Data items

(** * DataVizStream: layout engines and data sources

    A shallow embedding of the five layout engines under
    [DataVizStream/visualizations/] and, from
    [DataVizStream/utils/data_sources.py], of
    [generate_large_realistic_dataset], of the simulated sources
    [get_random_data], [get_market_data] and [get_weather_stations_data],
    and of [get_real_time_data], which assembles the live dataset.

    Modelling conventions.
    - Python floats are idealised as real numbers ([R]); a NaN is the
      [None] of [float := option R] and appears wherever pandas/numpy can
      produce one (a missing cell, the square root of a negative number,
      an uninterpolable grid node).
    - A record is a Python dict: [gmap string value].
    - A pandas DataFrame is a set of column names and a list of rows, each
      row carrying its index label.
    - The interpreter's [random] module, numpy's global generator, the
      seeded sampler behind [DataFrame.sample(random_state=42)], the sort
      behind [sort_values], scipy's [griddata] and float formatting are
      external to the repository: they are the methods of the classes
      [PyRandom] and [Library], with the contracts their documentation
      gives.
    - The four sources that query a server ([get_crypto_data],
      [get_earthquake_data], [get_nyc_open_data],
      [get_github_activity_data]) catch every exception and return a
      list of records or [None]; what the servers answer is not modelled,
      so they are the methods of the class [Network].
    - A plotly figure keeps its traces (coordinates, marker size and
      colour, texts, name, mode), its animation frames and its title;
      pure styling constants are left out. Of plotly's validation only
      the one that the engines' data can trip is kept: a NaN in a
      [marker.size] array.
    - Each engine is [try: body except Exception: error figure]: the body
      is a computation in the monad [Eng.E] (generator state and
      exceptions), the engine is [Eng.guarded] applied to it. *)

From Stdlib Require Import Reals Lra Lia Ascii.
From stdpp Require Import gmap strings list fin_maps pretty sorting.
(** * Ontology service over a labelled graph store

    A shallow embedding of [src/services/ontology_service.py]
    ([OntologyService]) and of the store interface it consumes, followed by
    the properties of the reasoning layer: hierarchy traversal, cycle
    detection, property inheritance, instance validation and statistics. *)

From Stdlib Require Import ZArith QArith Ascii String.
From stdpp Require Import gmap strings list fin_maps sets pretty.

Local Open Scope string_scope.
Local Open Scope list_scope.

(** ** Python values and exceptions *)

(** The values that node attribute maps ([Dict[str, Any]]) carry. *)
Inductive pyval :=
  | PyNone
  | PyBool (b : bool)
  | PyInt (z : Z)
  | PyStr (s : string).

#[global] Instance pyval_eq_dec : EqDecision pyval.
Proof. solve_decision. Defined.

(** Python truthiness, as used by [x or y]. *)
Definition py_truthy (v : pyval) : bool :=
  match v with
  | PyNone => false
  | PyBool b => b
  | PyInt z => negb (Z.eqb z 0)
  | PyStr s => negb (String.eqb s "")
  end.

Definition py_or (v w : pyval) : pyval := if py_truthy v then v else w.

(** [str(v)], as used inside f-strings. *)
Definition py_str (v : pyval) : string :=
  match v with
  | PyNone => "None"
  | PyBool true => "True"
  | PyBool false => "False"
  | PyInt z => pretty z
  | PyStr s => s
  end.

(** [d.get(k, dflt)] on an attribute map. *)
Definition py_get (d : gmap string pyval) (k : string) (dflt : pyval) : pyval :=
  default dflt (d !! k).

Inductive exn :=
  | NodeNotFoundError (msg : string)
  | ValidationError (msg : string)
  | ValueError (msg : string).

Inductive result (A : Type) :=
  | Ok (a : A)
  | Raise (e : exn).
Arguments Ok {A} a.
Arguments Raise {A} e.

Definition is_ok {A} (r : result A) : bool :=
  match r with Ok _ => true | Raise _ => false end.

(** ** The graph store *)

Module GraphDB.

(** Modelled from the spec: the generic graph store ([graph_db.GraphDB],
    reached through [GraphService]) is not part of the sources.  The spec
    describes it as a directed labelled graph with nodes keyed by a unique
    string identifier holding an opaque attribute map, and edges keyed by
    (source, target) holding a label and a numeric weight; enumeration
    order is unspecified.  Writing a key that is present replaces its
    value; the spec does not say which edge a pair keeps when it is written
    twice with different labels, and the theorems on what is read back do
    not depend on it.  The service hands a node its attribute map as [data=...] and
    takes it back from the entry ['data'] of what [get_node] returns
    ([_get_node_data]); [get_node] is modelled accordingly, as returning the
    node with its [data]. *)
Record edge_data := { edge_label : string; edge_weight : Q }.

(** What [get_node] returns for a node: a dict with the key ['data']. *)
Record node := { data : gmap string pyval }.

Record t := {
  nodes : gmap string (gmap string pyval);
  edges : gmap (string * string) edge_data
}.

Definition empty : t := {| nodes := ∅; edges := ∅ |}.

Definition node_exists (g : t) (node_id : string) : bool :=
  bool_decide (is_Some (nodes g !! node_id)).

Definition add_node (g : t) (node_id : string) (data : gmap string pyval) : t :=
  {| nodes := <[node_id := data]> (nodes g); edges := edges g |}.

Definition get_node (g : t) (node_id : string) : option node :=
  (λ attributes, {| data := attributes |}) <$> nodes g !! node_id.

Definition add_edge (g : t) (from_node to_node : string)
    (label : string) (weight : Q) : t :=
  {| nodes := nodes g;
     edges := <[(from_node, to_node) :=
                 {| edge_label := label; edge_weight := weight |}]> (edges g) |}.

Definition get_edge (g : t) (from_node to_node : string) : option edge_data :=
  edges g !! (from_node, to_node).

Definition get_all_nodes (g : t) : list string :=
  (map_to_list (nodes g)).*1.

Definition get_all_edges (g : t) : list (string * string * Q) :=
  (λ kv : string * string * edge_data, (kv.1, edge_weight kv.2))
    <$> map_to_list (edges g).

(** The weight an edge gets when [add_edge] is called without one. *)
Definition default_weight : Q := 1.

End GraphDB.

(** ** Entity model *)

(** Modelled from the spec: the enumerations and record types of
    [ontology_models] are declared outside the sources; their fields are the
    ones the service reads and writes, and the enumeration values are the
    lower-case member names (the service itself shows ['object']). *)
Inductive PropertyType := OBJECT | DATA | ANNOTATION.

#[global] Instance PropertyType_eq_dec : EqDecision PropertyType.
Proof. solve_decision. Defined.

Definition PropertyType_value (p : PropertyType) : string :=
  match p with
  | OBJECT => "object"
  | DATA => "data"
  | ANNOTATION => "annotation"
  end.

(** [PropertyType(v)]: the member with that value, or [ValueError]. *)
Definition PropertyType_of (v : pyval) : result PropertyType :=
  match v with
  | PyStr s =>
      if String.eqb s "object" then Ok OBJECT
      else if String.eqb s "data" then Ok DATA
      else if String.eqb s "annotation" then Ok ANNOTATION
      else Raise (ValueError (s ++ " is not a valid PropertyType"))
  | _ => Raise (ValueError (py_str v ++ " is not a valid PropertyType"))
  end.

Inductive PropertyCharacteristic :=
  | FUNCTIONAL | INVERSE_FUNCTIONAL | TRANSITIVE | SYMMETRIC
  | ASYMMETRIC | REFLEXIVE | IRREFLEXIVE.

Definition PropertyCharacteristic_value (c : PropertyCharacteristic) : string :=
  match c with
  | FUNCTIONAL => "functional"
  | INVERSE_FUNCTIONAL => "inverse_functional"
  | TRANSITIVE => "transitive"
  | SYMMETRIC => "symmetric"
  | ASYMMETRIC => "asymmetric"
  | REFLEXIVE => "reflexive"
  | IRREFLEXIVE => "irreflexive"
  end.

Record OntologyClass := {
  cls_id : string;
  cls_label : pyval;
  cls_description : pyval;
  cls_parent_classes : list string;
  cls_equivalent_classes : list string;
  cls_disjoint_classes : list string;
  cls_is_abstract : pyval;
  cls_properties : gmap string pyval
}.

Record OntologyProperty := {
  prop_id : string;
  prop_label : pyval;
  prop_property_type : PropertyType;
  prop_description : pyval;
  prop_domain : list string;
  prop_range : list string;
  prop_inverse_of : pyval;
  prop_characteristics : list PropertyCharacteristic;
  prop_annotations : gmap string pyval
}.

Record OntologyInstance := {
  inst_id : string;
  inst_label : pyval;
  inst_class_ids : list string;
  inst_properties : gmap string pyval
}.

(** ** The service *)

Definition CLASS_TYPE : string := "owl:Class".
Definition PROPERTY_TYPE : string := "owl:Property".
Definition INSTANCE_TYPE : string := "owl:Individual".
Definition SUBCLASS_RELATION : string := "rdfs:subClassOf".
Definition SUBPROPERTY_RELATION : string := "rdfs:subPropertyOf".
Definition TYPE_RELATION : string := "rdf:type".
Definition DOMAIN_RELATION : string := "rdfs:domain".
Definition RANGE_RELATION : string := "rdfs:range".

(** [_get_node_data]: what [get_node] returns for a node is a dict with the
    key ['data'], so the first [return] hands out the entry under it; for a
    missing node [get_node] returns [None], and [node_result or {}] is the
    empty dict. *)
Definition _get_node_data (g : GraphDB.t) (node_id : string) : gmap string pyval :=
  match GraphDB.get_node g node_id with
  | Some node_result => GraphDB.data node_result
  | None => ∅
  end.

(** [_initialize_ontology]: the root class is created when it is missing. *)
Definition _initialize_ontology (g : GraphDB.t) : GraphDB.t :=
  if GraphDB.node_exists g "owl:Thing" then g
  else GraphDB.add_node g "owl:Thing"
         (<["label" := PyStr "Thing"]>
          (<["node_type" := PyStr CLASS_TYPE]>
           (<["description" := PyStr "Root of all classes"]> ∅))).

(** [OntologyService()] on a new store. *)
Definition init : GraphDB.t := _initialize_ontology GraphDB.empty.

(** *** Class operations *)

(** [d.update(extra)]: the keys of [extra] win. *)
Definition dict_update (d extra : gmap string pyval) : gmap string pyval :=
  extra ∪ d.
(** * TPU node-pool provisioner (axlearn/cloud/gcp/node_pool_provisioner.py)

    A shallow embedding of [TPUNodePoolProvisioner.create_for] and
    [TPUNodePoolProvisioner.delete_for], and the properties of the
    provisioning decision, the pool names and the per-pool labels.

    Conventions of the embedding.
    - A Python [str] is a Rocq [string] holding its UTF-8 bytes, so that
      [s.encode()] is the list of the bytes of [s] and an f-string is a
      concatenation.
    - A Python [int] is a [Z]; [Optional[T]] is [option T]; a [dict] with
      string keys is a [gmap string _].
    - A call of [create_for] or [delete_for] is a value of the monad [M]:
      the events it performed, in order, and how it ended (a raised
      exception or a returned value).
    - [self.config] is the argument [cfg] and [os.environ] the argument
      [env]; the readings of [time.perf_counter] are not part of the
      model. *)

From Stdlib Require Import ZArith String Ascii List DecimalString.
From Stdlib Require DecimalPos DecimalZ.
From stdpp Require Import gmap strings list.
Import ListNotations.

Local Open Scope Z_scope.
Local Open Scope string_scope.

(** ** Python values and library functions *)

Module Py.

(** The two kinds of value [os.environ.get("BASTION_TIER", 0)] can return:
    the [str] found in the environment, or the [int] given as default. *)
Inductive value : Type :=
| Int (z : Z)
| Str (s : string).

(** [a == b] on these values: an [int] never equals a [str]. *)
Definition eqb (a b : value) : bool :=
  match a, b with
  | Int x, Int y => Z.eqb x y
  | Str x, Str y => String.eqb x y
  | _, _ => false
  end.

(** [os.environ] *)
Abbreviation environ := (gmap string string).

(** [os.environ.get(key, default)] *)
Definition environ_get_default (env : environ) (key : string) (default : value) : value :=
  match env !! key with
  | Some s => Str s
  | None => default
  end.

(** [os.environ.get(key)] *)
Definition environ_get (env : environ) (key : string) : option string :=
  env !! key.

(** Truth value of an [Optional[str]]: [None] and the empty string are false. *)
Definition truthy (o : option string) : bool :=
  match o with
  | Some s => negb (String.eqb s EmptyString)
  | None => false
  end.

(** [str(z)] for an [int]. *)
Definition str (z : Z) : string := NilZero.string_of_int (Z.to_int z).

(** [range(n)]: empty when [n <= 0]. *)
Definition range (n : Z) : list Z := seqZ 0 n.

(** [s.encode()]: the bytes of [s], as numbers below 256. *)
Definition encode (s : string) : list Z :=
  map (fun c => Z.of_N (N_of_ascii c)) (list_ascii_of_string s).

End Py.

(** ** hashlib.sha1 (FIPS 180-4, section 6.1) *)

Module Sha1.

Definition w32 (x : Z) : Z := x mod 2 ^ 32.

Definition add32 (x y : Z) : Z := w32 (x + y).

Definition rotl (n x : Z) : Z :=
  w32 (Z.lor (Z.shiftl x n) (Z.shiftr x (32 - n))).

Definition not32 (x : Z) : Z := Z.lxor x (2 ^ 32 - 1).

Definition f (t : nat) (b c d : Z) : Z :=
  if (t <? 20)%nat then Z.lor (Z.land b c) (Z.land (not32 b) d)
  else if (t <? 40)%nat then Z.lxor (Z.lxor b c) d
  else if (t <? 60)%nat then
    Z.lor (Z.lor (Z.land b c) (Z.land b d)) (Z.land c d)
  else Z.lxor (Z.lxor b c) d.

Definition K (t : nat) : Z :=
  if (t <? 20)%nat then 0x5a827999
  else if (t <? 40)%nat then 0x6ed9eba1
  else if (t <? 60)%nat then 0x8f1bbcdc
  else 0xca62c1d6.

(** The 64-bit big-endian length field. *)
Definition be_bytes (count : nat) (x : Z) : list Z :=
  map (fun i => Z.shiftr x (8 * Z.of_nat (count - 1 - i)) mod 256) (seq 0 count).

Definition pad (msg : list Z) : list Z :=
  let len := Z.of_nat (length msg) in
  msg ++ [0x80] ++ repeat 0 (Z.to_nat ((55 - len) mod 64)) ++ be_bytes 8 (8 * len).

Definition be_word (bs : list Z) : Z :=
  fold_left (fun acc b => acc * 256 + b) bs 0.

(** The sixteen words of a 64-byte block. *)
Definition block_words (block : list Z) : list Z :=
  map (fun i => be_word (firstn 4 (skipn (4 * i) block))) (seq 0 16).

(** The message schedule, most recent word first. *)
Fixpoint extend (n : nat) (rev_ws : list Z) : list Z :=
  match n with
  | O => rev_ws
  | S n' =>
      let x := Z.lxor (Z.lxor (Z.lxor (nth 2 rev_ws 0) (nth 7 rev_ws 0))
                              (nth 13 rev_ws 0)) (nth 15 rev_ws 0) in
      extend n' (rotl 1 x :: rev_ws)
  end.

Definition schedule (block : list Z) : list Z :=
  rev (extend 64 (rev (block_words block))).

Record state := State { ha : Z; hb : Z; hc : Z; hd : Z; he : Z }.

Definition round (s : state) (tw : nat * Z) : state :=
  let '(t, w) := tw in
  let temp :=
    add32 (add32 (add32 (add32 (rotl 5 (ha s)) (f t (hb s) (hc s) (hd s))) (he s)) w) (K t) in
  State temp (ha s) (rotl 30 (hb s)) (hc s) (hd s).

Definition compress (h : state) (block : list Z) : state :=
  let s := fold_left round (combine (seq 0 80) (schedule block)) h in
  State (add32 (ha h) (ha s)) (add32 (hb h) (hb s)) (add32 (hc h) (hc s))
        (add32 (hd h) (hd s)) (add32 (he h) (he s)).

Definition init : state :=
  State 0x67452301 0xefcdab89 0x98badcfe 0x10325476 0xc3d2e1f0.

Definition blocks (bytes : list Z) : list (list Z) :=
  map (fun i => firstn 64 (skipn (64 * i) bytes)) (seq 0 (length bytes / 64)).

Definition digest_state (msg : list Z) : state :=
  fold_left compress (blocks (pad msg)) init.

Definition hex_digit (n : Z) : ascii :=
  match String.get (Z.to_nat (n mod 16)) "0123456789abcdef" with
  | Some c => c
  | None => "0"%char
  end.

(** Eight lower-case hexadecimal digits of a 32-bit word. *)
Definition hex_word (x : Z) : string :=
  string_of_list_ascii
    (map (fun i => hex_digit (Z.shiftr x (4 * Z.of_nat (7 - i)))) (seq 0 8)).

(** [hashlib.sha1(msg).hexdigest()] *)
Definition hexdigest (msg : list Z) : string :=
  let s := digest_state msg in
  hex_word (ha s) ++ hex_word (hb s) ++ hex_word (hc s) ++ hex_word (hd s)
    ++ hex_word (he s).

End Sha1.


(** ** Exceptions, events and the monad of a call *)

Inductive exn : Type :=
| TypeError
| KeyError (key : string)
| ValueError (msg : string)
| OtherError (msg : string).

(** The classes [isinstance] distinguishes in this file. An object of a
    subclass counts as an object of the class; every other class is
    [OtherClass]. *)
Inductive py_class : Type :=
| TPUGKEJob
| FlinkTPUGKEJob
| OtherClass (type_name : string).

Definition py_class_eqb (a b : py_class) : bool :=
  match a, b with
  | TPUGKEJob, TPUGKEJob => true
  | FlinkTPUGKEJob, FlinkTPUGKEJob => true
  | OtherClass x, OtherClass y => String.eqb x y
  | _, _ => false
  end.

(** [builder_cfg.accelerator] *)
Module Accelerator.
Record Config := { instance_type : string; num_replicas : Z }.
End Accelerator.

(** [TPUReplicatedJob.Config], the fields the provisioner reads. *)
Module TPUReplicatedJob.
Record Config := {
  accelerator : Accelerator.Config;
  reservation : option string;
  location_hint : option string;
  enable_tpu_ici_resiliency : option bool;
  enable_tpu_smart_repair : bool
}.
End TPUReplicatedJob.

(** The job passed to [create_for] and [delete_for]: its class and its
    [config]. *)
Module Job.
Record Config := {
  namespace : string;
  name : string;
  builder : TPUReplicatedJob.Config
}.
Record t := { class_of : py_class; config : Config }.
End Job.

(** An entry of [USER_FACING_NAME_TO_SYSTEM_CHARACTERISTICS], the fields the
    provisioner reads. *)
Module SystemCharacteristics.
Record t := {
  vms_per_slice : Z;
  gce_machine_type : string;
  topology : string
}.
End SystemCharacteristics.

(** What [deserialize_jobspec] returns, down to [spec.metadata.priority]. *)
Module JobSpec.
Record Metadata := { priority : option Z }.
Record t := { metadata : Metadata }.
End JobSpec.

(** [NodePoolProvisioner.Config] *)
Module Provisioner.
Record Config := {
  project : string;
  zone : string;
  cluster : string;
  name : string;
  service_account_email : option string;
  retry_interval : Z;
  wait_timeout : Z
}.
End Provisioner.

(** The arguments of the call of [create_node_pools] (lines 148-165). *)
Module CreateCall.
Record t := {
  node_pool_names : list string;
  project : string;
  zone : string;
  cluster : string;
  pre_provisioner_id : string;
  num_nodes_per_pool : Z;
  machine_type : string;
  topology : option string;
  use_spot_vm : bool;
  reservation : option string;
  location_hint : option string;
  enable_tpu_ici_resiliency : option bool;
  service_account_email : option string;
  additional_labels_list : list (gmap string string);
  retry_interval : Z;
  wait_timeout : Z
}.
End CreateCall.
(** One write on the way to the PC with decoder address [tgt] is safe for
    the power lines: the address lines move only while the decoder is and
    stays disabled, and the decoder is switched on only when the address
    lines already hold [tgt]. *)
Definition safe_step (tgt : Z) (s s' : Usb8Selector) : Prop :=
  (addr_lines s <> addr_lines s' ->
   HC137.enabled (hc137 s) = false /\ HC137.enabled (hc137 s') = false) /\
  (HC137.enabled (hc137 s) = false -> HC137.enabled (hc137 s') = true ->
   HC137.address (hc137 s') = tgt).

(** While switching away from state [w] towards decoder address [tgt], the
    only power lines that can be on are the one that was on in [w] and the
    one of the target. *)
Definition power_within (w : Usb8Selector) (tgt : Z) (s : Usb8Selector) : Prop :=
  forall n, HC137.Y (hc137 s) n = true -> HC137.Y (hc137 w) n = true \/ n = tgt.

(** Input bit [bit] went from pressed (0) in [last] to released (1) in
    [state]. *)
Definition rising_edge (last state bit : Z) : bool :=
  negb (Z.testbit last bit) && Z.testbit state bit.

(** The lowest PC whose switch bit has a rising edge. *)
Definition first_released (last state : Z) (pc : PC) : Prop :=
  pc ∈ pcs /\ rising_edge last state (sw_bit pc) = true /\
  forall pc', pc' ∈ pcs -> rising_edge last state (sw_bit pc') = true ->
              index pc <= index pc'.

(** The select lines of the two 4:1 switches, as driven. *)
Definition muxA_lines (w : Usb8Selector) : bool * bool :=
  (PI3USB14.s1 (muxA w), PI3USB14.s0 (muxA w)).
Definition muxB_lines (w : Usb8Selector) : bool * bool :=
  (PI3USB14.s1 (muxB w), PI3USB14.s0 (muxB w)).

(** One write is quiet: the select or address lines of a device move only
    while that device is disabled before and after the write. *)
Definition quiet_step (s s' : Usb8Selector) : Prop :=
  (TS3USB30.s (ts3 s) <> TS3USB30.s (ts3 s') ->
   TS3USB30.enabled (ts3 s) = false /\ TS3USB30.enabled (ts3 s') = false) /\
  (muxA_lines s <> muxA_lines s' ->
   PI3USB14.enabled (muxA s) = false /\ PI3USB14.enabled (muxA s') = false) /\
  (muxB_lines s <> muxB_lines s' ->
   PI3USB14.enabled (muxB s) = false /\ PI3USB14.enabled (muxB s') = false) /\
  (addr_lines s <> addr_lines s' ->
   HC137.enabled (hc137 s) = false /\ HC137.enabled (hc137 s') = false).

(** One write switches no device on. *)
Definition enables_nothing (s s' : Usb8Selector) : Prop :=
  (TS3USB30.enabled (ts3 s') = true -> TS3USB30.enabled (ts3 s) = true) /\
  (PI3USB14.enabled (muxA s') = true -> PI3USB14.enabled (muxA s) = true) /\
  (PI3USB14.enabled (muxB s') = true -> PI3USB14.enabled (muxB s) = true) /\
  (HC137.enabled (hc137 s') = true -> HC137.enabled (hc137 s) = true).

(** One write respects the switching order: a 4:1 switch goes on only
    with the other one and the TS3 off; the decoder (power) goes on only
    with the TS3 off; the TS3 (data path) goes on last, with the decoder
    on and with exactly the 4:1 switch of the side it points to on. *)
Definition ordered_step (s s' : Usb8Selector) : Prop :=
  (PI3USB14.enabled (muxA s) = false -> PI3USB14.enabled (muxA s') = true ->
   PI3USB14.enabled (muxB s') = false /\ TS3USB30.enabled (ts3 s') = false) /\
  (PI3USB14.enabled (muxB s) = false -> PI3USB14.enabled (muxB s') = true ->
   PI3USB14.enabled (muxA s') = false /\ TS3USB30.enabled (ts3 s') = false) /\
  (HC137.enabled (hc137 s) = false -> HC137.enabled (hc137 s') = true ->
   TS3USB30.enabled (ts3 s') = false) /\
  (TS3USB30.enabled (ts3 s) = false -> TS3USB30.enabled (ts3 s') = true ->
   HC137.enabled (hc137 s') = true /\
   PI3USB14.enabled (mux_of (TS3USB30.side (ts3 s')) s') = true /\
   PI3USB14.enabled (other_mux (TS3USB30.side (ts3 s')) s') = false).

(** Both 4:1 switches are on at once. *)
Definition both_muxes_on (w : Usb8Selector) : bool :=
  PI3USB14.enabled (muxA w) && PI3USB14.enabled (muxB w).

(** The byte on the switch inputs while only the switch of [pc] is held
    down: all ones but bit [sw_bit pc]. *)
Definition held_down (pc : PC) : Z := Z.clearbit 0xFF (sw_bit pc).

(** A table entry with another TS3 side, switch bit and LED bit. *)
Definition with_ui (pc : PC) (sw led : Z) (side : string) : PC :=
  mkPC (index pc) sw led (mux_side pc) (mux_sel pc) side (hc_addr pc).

Task instructions -
Above are some records. Copy each of their lines that holds the string "ValueError".

Solution to the exercise -
  | ValueError (msg : string).
(** [PropertyType(v)]: the member with that value, or [ValueError]. *)
      else Raise (ValueError (s ++ " is not a valid PropertyType"))
  | _ => Raise (ValueError (py_str v ++ " is not a valid PropertyType"))
| ValueError (msg : string)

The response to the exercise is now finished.